* **TRY IT**: What lines below mention the word "negb"? Copy each one.

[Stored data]
■ ■ ■ ■ ■ ■ ■
(** A key has other spellings: the last character of 43 carries two bits that
    no byte takes up, and the decoder ignores them.  A row stored under such a
    spelling is a valid key that no lookup by [key_spellings] finds. *)
Theorem unlisted_spelling :
  exists s k, decode_key32 s = Some k /\ s ∉ key_spellings k.
Proof.
  exists "BwcHBwcHBwcHBwcHBwcHBwcHBwcHBwcHBwcHBwcHBwd="%string, demo_key. split; [by vm_compute|].
  change (key_spellings demo_key) with ["BwcHBwcHBwcHBwcHBwcHBwcHBwcHBwcHBwcHBwcHBwc="; "BwcHBwcHBwcHBwcHBwcHBwcHBwcHBwcHBwcHBwcHBwc"]%string.
  apply (bool_decide_eq_false_1 _). by vm_compute.
Qed.

(** ** The signed bytes determine what was signed *)

(** A statement that is signed, and its bytes (none when it has no layout). *)
Inductive proof_doc :=
  | ReissueDoc (host : string) (uin : Z) (old_sk new_ik new_sk : bytes) (ts : Z) (nonce : bytes)
  | GuestDoc (host : string) (group_id : Z) (ik sk : bytes) (challenge : string).

Definition doc_bytes (p : proof_doc) : outcome bytes :=
  match p with
  | ReissueDoc host uin old_sk new_ik new_sk ts nonce =>
      Ok (reissue_proof_bytes host uin old_sk new_ik new_sk ts nonce)
  | GuestDoc host gid ik sk challenge => guest_proof_bytes host gid ik sk challenge
  end.

(** What the decoders guarantee of its fields, and a host that is one line (the
    guest proof checks that itself). *)
Definition doc_ok (p : proof_doc) : Prop :=
  match p with
  | ReissueDoc host _ old_sk new_ik new_sk _ nonce =>
      no_nl (canonical_host host) = true /\ bytes_ok old_sk /\ bytes_ok new_ik /\ bytes_ok new_sk /\
      bytes_ok nonce /\ length nonce = 16%nat
  | GuestDoc _ _ ik sk _ => bytes_ok ik /\ bytes_ok sk
  end.

(** The same statement, up to the spelling of the host. *)
Definition same_doc (p q : proof_doc) : Prop :=
  match p, q with
  | ReissueDoc h u a b c t n, ReissueDoc h' u' a' b' c' t' n' =>
      canonical_host h = canonical_host h' /\ u = u' /\ a = a' /\ b = b' /\ c = c' /\ t = t' /\ n = n'
  | GuestDoc h g a b c, GuestDoc h' g' a' b' c' =>
      canonical_host h = canonical_host h' /\ g = g' /\ a = a' /\ b = b' /\ c = c'
  | _, _ => False
  end.

Definition doc_lines (p : proof_doc) : list string :=
  match p with
  | ReissueDoc host uin old_sk new_ik new_sk ts nonce =>
      [REISSUE_PREFIX; canonical_host host; pretty uin; canonical_key old_sk; canonical_key new_ik;
       canonical_key new_sk; pretty ts; canonical_nonce nonce]
  | GuestDoc host gid ik sk challenge =>
      [GUEST_PREFIX; canonical_host host; pretty gid; canonical_key ik; canonical_key sk; challenge]
  end.

Lemma pretty_no_nl (z : Z) : no_nl (pretty z) = true.
Proof.
  generalize (pretty_chars z). apply all_chars_impl. intros c. unfold int_char. intros H.
  destruct (Ascii.eqb_spec c NL) as [->|]; [by vm_compute in H|done].
Qed.
Lemma key_no_nl k : bytes_ok k -> no_nl (canonical_key k) = true.
Proof. intros Hk. by apply visible_no_nl, b64encode_visible. Qed.
Lemma pretty_Z_eq (a b : Z) : pretty a = pretty b -> a = b.
Proof. intros E. assert (H : Some a = Some b) by (rewrite <-!int_of_pretty; by rewrite E). by injection H. Qed.

#[local] Hint Resolve pretty_no_nl key_no_nl visible_no_nl nonce_visible has_char_nl : core.

Lemma doc_lines_ok p b : doc_ok p -> doc_bytes p = Ok b ->
  b = utf8 (join_lines (doc_lines p)) /\ Forall (fun w => no_nl w = true) (doc_lines p).
Proof.
  destruct p as [host uin old_sk new_ik new_sk ts nonce|host gid ik sk challenge]; simpl.
  - intros (? & ? & ? & ? & ? & ?) [= <-]. split; [done|]. repeat apply Forall_cons_2; auto.
  - intros (? & ?). unfold guest_proof_bytes. case_cond; [done|]. case_cond; [done|].
    destruct (String.eqb (canonical_host host) "" || _ || _) eqn:Eh; [done|].
    destruct (String.eqb challenge "" || _ || _) eqn:Ec; [done|]. intros [= <-].
    apply orb_false_iff in Eh as [[_ Hh]%orb_false_iff _]. apply orb_false_iff in Ec as [[_ Hc]%orb_false_iff _].
    split; [done|]. repeat apply Forall_cons_2; auto.
Qed.

(** A signature made for one change of keys, or for one guest copy, is good
    for nothing else: two statements with the same signed bytes name the same
    island, number or room, keys, instant, nonce and challenge, and a proof of
    one kind is never a proof of the other. *)
Theorem proof_doc_injective p q b :
  doc_ok p -> doc_ok q -> doc_bytes p = Ok b -> doc_bytes q = Ok b -> same_doc p q.
Proof.
  intros Hp Hq [E1 F1]%doc_lines_ok [E2 F2]%doc_lines_ok; try done. rewrite E1 in E2. apply utf8_inj in E2. clear E1.
  assert (El : length (doc_lines p) = length (doc_lines q)).
  { destruct p, q; try done; (eapply join_head in E2 as [E2 _]; [by vm_compute in E2|done..]). }
  apply join_lines_inj in E2; try done.
  destruct p, q; simpl in E2; try done; simpl in Hp, Hq; destruct_and! Hp; destruct_and! Hq;
    injection E2; intros; unfold same_doc; split_and!; eauto using pretty_Z_eq, canonical_key_inj, canonical_nonce_inj.
Qed.

Lemma proof_doc_injective_witness :
  same_doc (GuestDoc "Isle.example:443" 3 demo_key demo_key "abc") (GuestDoc "isle.example." 3 demo_key demo_key "abc").
Proof.
  apply (proof_doc_injective _ _ (utf8 (join_lines (doc_lines (GuestDoc "isle.example" 3 demo_key demo_key "abc")))));
    [split; repeat constructor; by vm_compute|split; repeat constructor; by vm_compute|by vm_compute|by vm_compute].
Defined.

(** ** The canonical host *)

Lemma lower_char_idem c : lower_char (lower_char c) = lower_char c.
Proof.
  assert (H : forallb (fun n => Ascii.eqb (lower_char (lower_char (ascii_of_nat n))) (lower_char (ascii_of_nat n))) (seq 0 256) = true)
    by by vm_compute.
  rewrite forallb_forall in H. specialize (H (nat_of_ascii c)). rewrite ascii_nat_embedding in H.
  apply Ascii.eqb_eq, H, in_seq. pose proof (nat_ascii_bounded c). lia.
Qed.
Lemma lower_char_space c : is_space (lower_char c) = is_space c.
Proof.
  assert (H : forallb (fun n => Bool.eqb (is_space (lower_char (ascii_of_nat n))) (is_space (ascii_of_nat n))) (seq 0 256) = true)
    by by vm_compute.
  rewrite forallb_forall in H. specialize (H (nat_of_ascii c)). rewrite ascii_nat_embedding in H.
  apply Bool.eqb_true_iff, H, in_seq. pose proof (nat_ascii_bounded c). lia.
Qed.

(** A character of a host in canonical spelling. *)
Definition host_char (c : ascii) : bool := negb (is_space c) && Ascii.eqb (lower_char c) c.

Lemma lower_host_chars s : all_chars (fun c => negb (is_space c)) s = true -> all_chars host_char (lower s) = true.
Proof.
  induction s as [|c s IH]; simpl; [done|]. intros [Hc Hs%IH]%andb_prop. rewrite Hs. unfold host_char.
  by rewrite lower_char_space, Hc, lower_char_idem, Ascii.eqb_refl.
Qed.
Lemma host_chars_fixed s : all_chars host_char s = true -> lower (strip s) = s.
Proof.
  intros H. rewrite strip_id; [|revert H; apply all_chars_impl; by intros c [? _]%andb_prop].
  revert H. induction s as [|c s IH]; simpl; [done|]. intros [[_ Hc%Ascii.eqb_eq]%andb_prop Hs%IH]%andb_prop. by rewrite Hc, Hs.
Qed.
■ ■ ■ ■ ■ ■ ■
* **PROBLEM SOLUTION**:
Definition host_char (c : ascii) : bool := negb (is_space c) && Ascii.eqb (lower_char c) c.
Lemma lower_host_chars s : all_chars (fun c => negb (is_space c)) s = true -> all_chars host_char (lower s) = true.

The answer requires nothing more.